We thank Russell Kightley for permission to use the images

Anna-Lise Williamson and I again hosted the Virology Africa Conference (only the second since 2005!), at the University of Cape Town‘s Graduate School of Business in the Victoria & Alfred Waterfront in Cape Town.  While this was a local meeting, with just 147 attendees, we had a very international flavour in the plenaries: of 18 invited talks, 9 were by foreign guests.  Plenaries spanned the full spectrum of virology, ranging from discovery virology to human papillomaviruses to HIV vaccines to tick-borne viruses to bacteriophages found in soil to phages used as display vectors, and to viromes of whole vineyards.  There were a further 52 contributed talks and 41 posters, covering topics from human and animal clinical studies, to engineering plants for resistance to viruses.

A special 1-day workshop on “Human Papillomaviruses – Vaccines and Cervical Cancer Screening” preceded the main event: this was sponsored by Merck Sharp & Dohme, Roche and Aspen Pharmacare, and had around 90 attendees.  Anna-Lise Williamson (NHLS & IIDMM, UCT) opened the workshop with a talk entitled “INTRODUCTION TO HPV IN SOUTH AFRICA – SCREENING FOR CERVICAL CANCER AND VACCINES”, and set  the stage for Jennifer Moodley (Community Health Dept, UCT) to cover health system issues around the prevention of cervical cancer in SA, and the newly-minted Dr Zizipho Mbulawa (Medical Virology, UCT) to speak on the the impact of HIV infection on the natural history of HPV.  This last issue is especially interesting, given that HIV-infected women may have multiple (>10) HPV types and progress faster to cervical malignancies, and HPV infection is a risk factor for acquisition of HIV.  The Roche-sponsored guest, Peter JF Snijders (VU University Medical Center, Amsterdam), gave an excellent description of novel cervical screening options using primary HPV testing, to be followed by two accounts of cytological screening in public and private healthcare systems in SA, by Irene le Roux (National Health Laboratory Service) and Judy Whittaker (Pathcare), respectively.  Ulf Gyllensten (University of Uppsala, Sweden) described the Swedish experience with self-sampling and repeat screening for the prevention of cervical cancer, especially in groups that are not reached by standard screening modalities.  Hennie Botha and Haynes van der Merwe (both University of Stellenbosch) closed out the session with talks on the effect of the HIV pandemic on cervical cancer screening, and a project aimed at piloting adolescent female vaccination against HPV infection in Cape Town.

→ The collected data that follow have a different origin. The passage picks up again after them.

Lemma revisit_written_other h p oID oDate oURL f :
  f ∉ "WARC-Block-Digest" :: revisit_fields ->
  revisit_written h p oID oDate oURL !! f = h !! f.
Proof.
  intros Hf. unfold revisit_written.
  rewrite lookup_delete_ne by (intros <-; apply Hf; in_list).
  rewrite !lookup_insert_ne; [done | intros <-; apply Hf; in_list ..].
Qed.

(** The header of the revisit branch, when the index holds no [None], is
    the header that reaches the file. *)
Lemma revisit_header_values (h : gmap string value) p oID oDate oURL :
  delete "WARC-Block-Digest"
    (revisit_header (Some <$> h) p (Some oID, Some oDate, Some oURL))
  = Some <$> revisit_written h p oID oDate oURL.
Proof.
  unfold revisit_header, revisit_written. cbn [fst snd].
  by rewrite fmap_delete, !fmap_insert.
Qed.

Lemma revisit_header_reads r p e f :
  f ∈ ["WARC-Record-ID"; "WARC-Target-URI"; "WARC-Date"] ->
  delete "WARC-Block-Digest" (revisit_header (read_header r) p e) !! f
  = Some <$> header r !! f.
Proof.
  intros Hf. rewrite <- lookup_read_header.
  repeat (apply elem_of_cons in Hf as [-> | Hf];
          [by rewrite lookup_delete_ne, revisit_header_other
             by first [string_ne | not_in_list] |]).
  by apply elem_of_nil in Hf.
Qed.

Ltac lookup_assigned :=
  unfold record_type, revisit_written, revisit_header; cbn [header fst snd];
  rewrite ?lookup_delete_ne by string_ne;
  repeat (rewrite lookup_insert_ne by string_ne);
  apply lookup_insert_eq.

(** The record of the revisit branch is written when the index holds the
    record id, the date and the target URI of the first occurrence, and
    raises otherwise. *)
Lemma write_to_revisit r p (e : entry) :
  write_to
    (delete "WARC-Block-Digest" (revisit_header (read_header r) p e), p)
  = match e with
    | (Some oID, Some oDate, Some oURL) =>
        Ok (mkRecord (revisit_written (header r) p oID oDate oURL) p)
    | _ => Raise TypeError
    end.
Proof.
  destruct e as [[[oID|] [oDate|]] [oURL|]];
    [unfold read_header; by rewrite revisit_header_values, write_to_values
    | apply (write_to_None _ _ "WARC-Refers-To-Target-URI")
    | apply (write_to_None _ _ "WARC-Refers-To-Date")
    | apply (write_to_None _ _ "WARC-Refers-To-Date")
    | apply (write_to_None _ _ "WARC-Refers-To")
    | apply (write_to_None _ _ "WARC-Refers-To")
    | apply (write_to_None _ _ "WARC-Refers-To")
    | apply (write_to_None _ _ "WARC-Refers-To")];
    lookup_assigned.
Qed.

Lemma first_missing_reads h :
  first_missing h revisit_reads =
  match h !! "WARC-Block-Digest", h !! "WARC-Record-ID",
        h !! "WARC-Target-URI", h !! "WARC-Date" with
  | None, _, _, _ => Some "WARC-Block-Digest"
  | Some _, None, _, _ => Some "WARC-Record-ID"
  | Some _, Some _, None, _ => Some "WARC-Target-URI"
  | Some _, Some _, Some _, None => Some "WARC-Date"
  | Some _, Some _, Some _, Some _ => None
  end.
Proof.
  unfold revisit_reads, first_missing.
  repeat (case_decide as H; [by rewrite H |]).
  destruct (h !! "WARC-Block-Digest"), (h !! "WARC-Record-ID"),
    (h !! "WARC-Target-URI"), (h !! "WARC-Date"); done.
Qed.

Lemma first_missing_None h :
  first_missing h revisit_reads = None <->
  is_Some (h !! "WARC-Block-Digest") /\ is_Some (h !! "WARC-Record-ID") /\
  is_Some (h !! "WARC-Target-URI") /\ is_Some (h !! "WARC-Date").
Proof.
  rewrite first_missing_reads.
  destruct (h !! "WARC-Block-Digest"), (h !! "WARC-Record-ID"),
    (h !! "WARC-Target-URI"), (h !! "WARC-Date"); split;
    first [done | by intros (? & ? & ? & ?); eauto
          | by intros ([? ?] & [? ?] & [? ?] & [? ?])].
Qed.

(** *** The record a turn builds *)

Lemma build_record_other st r :
  record_type r ≠ Some (VStr "response") ->
  build_record st r = Ok (st, (read_header r, payload r)).
Proof. intros Ht. unfold build_record. by rewrite decide_False. Qed.

Lemma build_record_first st r k :
  record_type r = Some (VStr "response") ->
  record_key r = Ok k ->
  hashes st !! k = None ->
  build_record st r =
  Ok (mkState (<[k := entry_of r]> (hashes st)) (dedup_log st)
        (warc_output st),
      (read_header r, payload r)).
Proof.
  intros Ht Hk He. unfold build_record. rewrite decide_True by done.
  rewrite Hk, bind_Ok_l; cbv beta. by rewrite He.
Qed.

Lemma build_record_empty_body st r k e :
  record_type r = Some (VStr "response") ->
  record_key r = Ok k ->
  hashes st !! k = Some e ->
  declares_empty_body (rebuilt_payload (payload r)) = true ->
  build_record st r = Ok (st, (read_header r, payload r)).
Proof.
  intros Ht Hk He Hd. unfold build_record. rewrite decide_True by done.
  rewrite Hk, bind_Ok_l; cbv beta. by rewrite He, Hd.
Qed.

Lemma build_record_revisit st r k e :
  record_type r = Some (VStr "response") ->
  record_key r = Ok k ->
  hashes st !! k = Some e ->
  declares_empty_body (rebuilt_payload (payload r)) = false ->
  build_record st r =
  match first_missing (header r) revisit_reads with
  | Some f => Raise (KeyError f)
  | None =>
      Ok (mkState (hashes st)
            (dedup_log st ++
               [log_line (header r !! "WARC-Record-ID")
                  (header r !! "WARC-Target-URI") (header r !! "WARC-Date")
                  e.1.1 e.2 e.1.2])
            (warc_output st),
          (delete "WARC-Block-Digest"
             (revisit_header (read_header r) (rebuilt_payload (payload r)) e),
           rebuilt_payload (payload r)))
  end.
Proof.
  intros Ht Hk He Hd. unfold build_record. rewrite decide_True by done.
  rewrite Hk, bind_Ok_l; cbv beta. rewrite He, Hd. cbn [negb].
  unfold delitem, getitem, WARCRecord.
  rewrite revisit_header_other by not_in_list.
  rewrite lookup_read_header, first_missing_reads.
  destruct (header r !! "WARC-Block-Digest") as [bd|]; [| done].
  cbn [fmap option_fmap option_map]. rewrite bind_Ok_l; cbv beta.
  rewrite !revisit_header_reads by in_list.
  destruct (header r !! "WARC-Record-ID") as [dID|]; [| done].
  cbn [fmap option_fmap option_map]. rewrite bind_Ok_l; cbv beta.
  destruct (header r !! "WARC-Target-URI") as [dURL|]; [| done].
  cbn [fmap option_fmap option_map]. rewrite bind_Ok_l; cbv beta.
  destruct (header r !! "WARC-Date") as [dDate|]; [| done].
  reflexivity.
Qed.

(** *** One turn of the loop *)

(** A turn ends without an exception or with one. *)
Lemma step_or_raises st r :
  (exists st', step st r st') \/ (exists x st', raises st r x st').
Proof.
  destruct (decide (record_type r = Some (VStr "response"))) as [Ht|Ht];
    [| left; eexists; by apply step_other].
  destruct (record_key r) as [k|x] eqn:Hk;
    [| right; eexists _, _; by apply raises_key].
  destruct (hashes st !! k) as [e|] eqn:He;
    [| left; eexists; by eapply step_first].
  destruct (declares_empty_body (rebuilt_payload (payload r))) eqn:Hd;
    [left; eexists; by eapply step_empty_body |].
  destruct (first_missing (header r) revisit_reads) as [f|] eqn:Hf;
    [right; eexists _, _; by eapply raises_missing |].
  pose proof (proj1 (first_missing_None _) Hf)
    as ([bd Hbd] & [dID HdID] & [dURL HdURL] & [dDate HdDate]).
  destruct e as [[[oID|] [oDate|]] [oURL|]];
    [left; eexists; by eapply step_revisit | right ..];
    eexists _, _; eapply raises_write; try done; cbn [fst snd]; auto.
Qed.

Lemma step_process_record st r st' :
  step st r st' ->
  process_record st r = Ok st' /\
  forall rs, process_records st (r :: rs) = process_records st' rs.
Proof.
  intros Hstep.
  assert (exists built,
            build_record st r = Ok built /\
            write_record built.1 built.2 = Ok st') as (built & Hb & Hw).
  { destruct Hstep as [Ht | k Ht Hk He | k e Ht Hk He Hd
                      | k oID oDate oURL bd dID dURL dDate Ht Hk He Hd Hbd
                          HdID HdURL HdDate].
    - eexists. split; [by apply build_record_other |].
      unfold write_record. cbn [fst snd]. by rewrite write_to_read_header.
    - eexists. split; [by apply build_record_first |].
      unfold write_record. cbn [fst snd]. by rewrite write_to_read_header.
    - eexists. split; [by eapply build_record_empty_body |].
      unfold write_record. cbn [fst snd]. by rewrite write_to_read_header.
    - eexists. split.
      + erewrite build_record_revisit by done.
        rewrite (proj2 (first_missing_None _)) by eauto 10. reflexivity.
      + unfold write_record. cbn [fst snd]. rewrite write_to_revisit.
        rewrite bind_Ok_l; cbv beta. cbn [hashes dedup_log warc_output].
        by rewrite HdID, HdURL, HdDate. }
  split.
  - unfold process_record. by rewrite Hb, bind_Ok_l.
  - intros rs. cbn [process_records]. by rewrite Hb, Hw.
Qed.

The next part of the Workshop overlapped with the Conference opening, with a Keynote address by Margaret Stanley (Cambridge University) on how HPV evades host defences (sponsored by MSD), and another by Hugues Bogaert (HB Consult, Gent, Belgium)) on comparisons of the cross-protection by the two HPV vaccines currently registered worldwide (sponsored by Aspen Pharmacare). Margaret Stanley’s talk was a masterclass on HPV immunology: the concept that such a seemingly simple virus (only 8 kb of dsDNA) could interact with cells in such a complex way, was a surprise for all not acquainted with the viruses.  Bogaert’s talk was interesting in view of the fact that the GSK offering, which has only only two HPV types, raises far higher titre antibody responses than the MSD vaccine with four HPV types, AND seems to elicit better cross-protective antibodies: this should help inform choice of product from the individual point of view.  However, the fact that MSD seems able to respond better to national healthcare system tenders in terms of price per dose is also a major factor in the adoption stakes.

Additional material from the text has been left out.